Используйте инструменты проверки целостности файлов, чтобы гарантировать, что критические системные файлы (в том числе чувствительные системные и прикладные исполняемые файлы, библиотеки и конфигурации) не были изменены. Проверки целостности должны идентифицировать подозрительные системные изменения, такие как: права владельца и разрешения на изменения файлов или каталогов; использование альтернативных потоков данных, которые могут быть использованы для скрытия вредоносных действий; и введение дополнительных файлов в ключевые системные области (что может указывать на вредоносную полезную нагрузку, оставленную злоумышленниками или дополнительными файлами, неумышленно добавленными в процессе пакетного распространения).Файловая целостность важных системных файлов проверяется как часть программы непрерывного мониторинга.

Запускайте автоматические инструменты выявления уязвимостей для всех систем в сети на еженедельной или более частой основе и отправляйте приоритетные списки наиболее критических уязвимостей каждому ответственному лицу.

Подпишитесь на рассылки по информации об уязвимостях (security-list, bugtraq), чтобы быть в курсе возникающих рисков и оперативно регагировать. Кроме того, убедитесь, что используемые вами инструменты выявления уязвимостей регулярно обновляются.

Разверните автоматизированные инструменты патч-менеджмента для обновления программного обеспечения для операционной системы и программного обеспечения / приложений на всех системах. Патчи должны применяться ко всем системам, даже автономным.

Использование административных привилегий

Минимизируйте административные привилегии, используйте административные учетные записи, только когда они необходимы. Внедрите целенаправленный аудит по использованию административных привилегированных аккаунтов и контролируйте аномальное поведение.

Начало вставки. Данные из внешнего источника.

(** * mlb_pipeline: the transform-and-load stage, embedded and verified

    A shallow embedding of [transform_load_mlb_data.py]: the SQLite store
    with its connection-level transactions, the entity resolvers
    ([get_or_create_team] / [get_or_create_player] / [get_or_create_game]),
    the batting-rate computation, the bulk loader, the processed-file
    ledger and the [main] loop that drives them.

    Python exceptions are results of an error monad; the store, the two
    directories and the log are an explicit state.  A storage failure
    ([sqlite3.Error]) is an event of the environment: the state carries a
    schedule saying which of the coming storage operations fail.

    What the model takes for granted:
    - the JSON values have the types of the input shape (integers,
      strings, floats for innings); a missing key is [None];
    - strings are strings of bytes, so [\d] and [str.isdigit] see the
      ASCII digits only;
    - a statement that raises changes nothing, a COMMIT that raises
      drops its transaction, and the two connections never wait for each
      other's locks;
    - [shutil.move] succeeds whenever its source exists. *)

From Stdlib Require Import ZArith String Ascii List Bool Lia.
From Stdlib Require Import Floats.SpecFloat.
From stdpp Require Import base option list gmap strings.

Local Open Scope string_scope.
Local Open Scope Z_scope.

(** ** Exceptions and results *)

(** The exceptions the module can raise.  Every one of them is a subclass
    of Python's [Exception]; only [SqliteError] is a [sqlite3.Error]. *)
Inductive exn : Type :=
| SqliteError            (* sqlite3.Error and its subclasses *)
| RetrievalException     (* raise Exception("Error retrieving ...") *)
| FileError              (* open() / json.load() failed *)
| ZeroDivisionError
| OverflowError.

Inductive result (A : Type) : Type :=
| Ok (a : A)
| Raise (e : exn).
Arguments Ok {A} a.
Arguments Raise {A} e.

#[global] Instance result_ret : MRet result := fun _ a => Ok a.
#[global] Instance result_fmap : FMap result := fun _ _ f r =>
  match r with
  | Ok a => Ok (f a)
  | Raise e => Raise e
  end.
#[global] Instance result_bind : MBind result := fun _ _ f r =>
  match r with
  | Ok a => f a
  | Raise e => Raise e
  end.

(** ** Python floats

    A Python [float] is an IEEE 754 binary64 number; [spec_float] with
    [prec = 53] and [emax = 1024] is its specification in the Standard
    Library. *)
Module PyFloat.

Definition prec : Z := 53.
Definition emax : Z := 1024.

Definition zero : spec_float := S754_zero false.

(** An integer as an exact (not normalised) binary number. *)
Definition of_int (n : Z) : spec_float :=
  match n with
  | Z0 => S754_zero false
  | Zpos p => S754_finite false p 0
  | Zneg p => S754_finite true p 0
  end.

(** [a / b] on two Python ints: the correctly rounded quotient;
    [ZeroDivisionError] for [b = 0], [OverflowError] when the quotient
    is too large for a float; a zero dividend gives a signed zero. *)
Definition int_true_divide (a b : Z) : result spec_float :=
  if b =? 0 then Raise ZeroDivisionError
  else if a =? 0 then Ok (S754_zero (b <? 0))
  else match SFdiv prec emax (of_int a) (of_int b) with
       | S754_infinity _ => Raise OverflowError
       | q => Ok q
       end.

(** [x + y] on floats. *)
Definition add (x y : spec_float) : spec_float := SFadd prec emax x y.

(** The integer nearest to [a / b], ties to even ([0 <= a], [0 < b]). *)
Definition div_half_even (a b : Z) : Z :=
  let q := a / b in
  let r := a mod b in
  match 2 * r ?= b with
  | Lt => q
  | Gt => q + 1
  | Eq => if Z.even q then q else q + 1
  end.

(** The exact value of [m * 2^e * 1000] rounded to an integer. *)
Definition thousandths (m : positive) (e : Z) : Z :=
  match e with
  | Zneg p => div_half_even (Zpos m * 1000) (2 ^ Zpos p)
  | _ => Zpos m * 1000 * 2 ^ e
  end.

(** [round(x, 3)]: the exact binary value of [x] is rounded half-even
    to three decimals and the decimal is converted back to the nearest
    float; the sign is kept, infinities and NaN round to themselves. *)
Definition round3 (x : spec_float) : spec_float :=
  match x with
  | S754_finite s m e =>
      match thousandths m e with
      | Zpos n => SFdiv prec emax (S754_finite s n 0) (S754_finite false 1000 0)
      | _ => S754_zero s
      end
  | _ => x
  end.

End PyFloat.

(** ** The statistic deriver

    Lines 262-272 of [transform_and_load]: the four rate statistics of a
    raw batting line. *)
Record rates : Type := Rates {
  avg : spec_float;
  obp : spec_float;
  slg : spec_float;
  ops : spec_float
}.

Definition derive_rates
    (at_bats hits walks hit_by_pitch sac_flies total_bases : Z) : result rates :=
  avg ← (if at_bats >? 0
         then PyFloat.round3 <$> PyFloat.int_true_divide hits at_bats
         else Ok PyFloat.zero);
  let obp_denominator := at_bats + walks + hit_by_pitch + sac_flies in
  obp ← (if obp_denominator >? 0
         then PyFloat.round3 <$>
                PyFloat.int_true_divide (hits + walks + hit_by_pitch) obp_denominator
         else Ok PyFloat.zero);
  slg ← (if at_bats >? 0
         then PyFloat.round3 <$> PyFloat.int_true_divide total_bases at_bats
         else Ok PyFloat.zero);
  let ops := PyFloat.round3 (PyFloat.add obp slg) in
  Ok (Rates avg obp slg ops).

(** ** The relational store

    One record per table of [create_tables].  A nullable column is an
    [option]; [name TEXT NOT NULL] is a plain string.  Rows are kept in
    insertion order. *)
Module Team.
Record row : Type := Row {
  team_id : Z;
  api_team_id : option Z;
  name : string;
  venue : option string;
  city : option string
}.
End Team.

Module Player.
Record row : Type := Row {
  player_id : Z;
  api_player_id : option Z;
  name : string;
  team_id : option Z;
  position : option string
}.
End Player.

Module Game.
Record row : Type := Row {
  game_id : Z;
  api_game_id : option Z;
  game_date : option string;
  location : option string;
  home_team_id : option Z;
  away_team_id : option Z;
  home_team_score : option Z;
  away_team_score : option Z
}.
End Game.

Module BatterStat.
(** The tuple built per batting line, in the order of [batter_columns]. *)
Record values : Type := Values {
  game_id : Z;
  player_id : Z;
  at_bats : Z;
  runs : Z;
  hits : Z;
  doubles : Z;
  triples : Z;
  home_runs : Z;
  rbi : Z;
  walks : Z;
  hit_by_pitch : Z;
  strikeouts : Z;
  stolen_bases : Z;
  caught_stealing : Z;
  avg : spec_float;
  obp : spec_float;
  slg : spec_float;
  ops : spec_float
}.
Record row : Type := Row { stat_id : Z; cols : values }.
End BatterStat.

Module PitcherStat.
(** The tuple built per pitching line, in the order of [pitcher_columns]. *)
Record values : Type := Values {
  game_id : Z;
  player_id : Z;
  innings_pitched : spec_float;
  hits_allowed : Z;
  runs_allowed : Z;
  earned_runs : Z;
  home_runs_allowed : Z;
  walks_allowed : Z;
  strikeouts : Z
}.
Record row : Type := Row { stat_id : Z; cols : values }.
End PitcherStat.

Module ProcessedFile.
Record row : Type := Row {
  id : Z;
  file_name : string;
  start_date : string;
  end_date : string;
  processed_at : string
}.
End ProcessedFile.

(** The database file.  [sqlite_sequence] is SQLite's table of the same
    name: the largest rowid each AUTOINCREMENT table has handed out. *)
Record database : Type := Database {
  teams : list Team.row;
  players : list Player.row;
  games : list Game.row;
  batter_stats : list BatterStat.row;
  pitcher_stats : list PitcherStat.row;
  processed_files : list ProcessedFile.row;
  sqlite_sequence : gmap string Z
}.
(** ** No-match diagnosis *)

Definition _is_over_budget_but_specs_satisfy
    (self : RecommendationEngine) (product_specs : gmap string Q)
    (user_needs : Needs) (product_price user_budget : Q) : bool :=
  let specs_satisfy :=
    forallb (fun '(key, value) => Py.ge (default 0 (product_specs !! key)) value)
      user_needs in
  let budget_tolerance :=
    user_budget * budget_tolerance (thresholds (config self)) in
  specs_satisfy && Py.gt product_price budget_tolerance.

(** [if key not in d: d[key] = []] followed by [d[key].append(product)], on
    a dict kept in insertion order. *)
Fixpoint dict_append (key : string) (product : Product)
    (d : list (string * list Product)) : list (string * list Product) :=
  match d with
  | [] => [(key, [product])]
  | (k, products_list) :: rest =>
      if String.eqb k key then (k, (products_list ++ [product])%list) :: rest
      else (k, products_list) :: dict_append key product rest
  end.

(** The loop over [user_needs.items()] of [_check_insufficient_specs]. *)
Fixpoint record_insufficient
    (product_specs : gmap string Q) (user_needs : Needs) (product : Product)
    (analysis : Diagnosis) : Diagnosis :=
  match user_needs with
  | [] => analysis
  | (need_key, user_value) :: rest =>
      if Py.lt (default 0 (product_specs !! need_key)) user_value then
        record_insufficient product_specs rest product
          {| over_budget_products := over_budget_products analysis;
             insufficient_specs :=
               dict_append need_key product (insufficient_specs analysis);
             suggestions := suggestions analysis |}
      else record_insufficient product_specs rest product analysis
  end.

Используйте автоматические инструменты для инвентаризации всех административных учетных записей и подтвердите, что каждый сотрудник с правами администратора полномочно наделен этими правами в рамках своей деятельности.

Перед развертыванием любых новых устройств в сетевой среде измените все пароли по умолчанию для приложений, операционных систем, маршрутизаторов, брандмауэров, точек беспроводного доступа и других систем.

Настройте системы журналирования и предупреждения, в случае когда учетная запись добавлена или удалена из группы администраторов домена или когда в систему добавлена новая учетная запись локального администратора.

Настройте системы журналирования и предупреждения о любом неуспешном входе в административную учетную запись.

Используйте многофакторную аутентификацию для всего административного доступа, включая доступ к администратору домена. Многофакторная аутентификация может включать в себя множество методов, включая использование смарт-карт, сертификатов, токенов, биометрических данных или других подобных методов аутентификации.

Администраторы должны использовать выделенный компьютер для всех административных задач или задач, требующих повышенного доступа. Эта машина должна быть изолирована от основной сети организации и не иметь доступа к Интернету. Эта машина не должна использоваться для чтения электронной почты, составления документов или серфинга в Интернете.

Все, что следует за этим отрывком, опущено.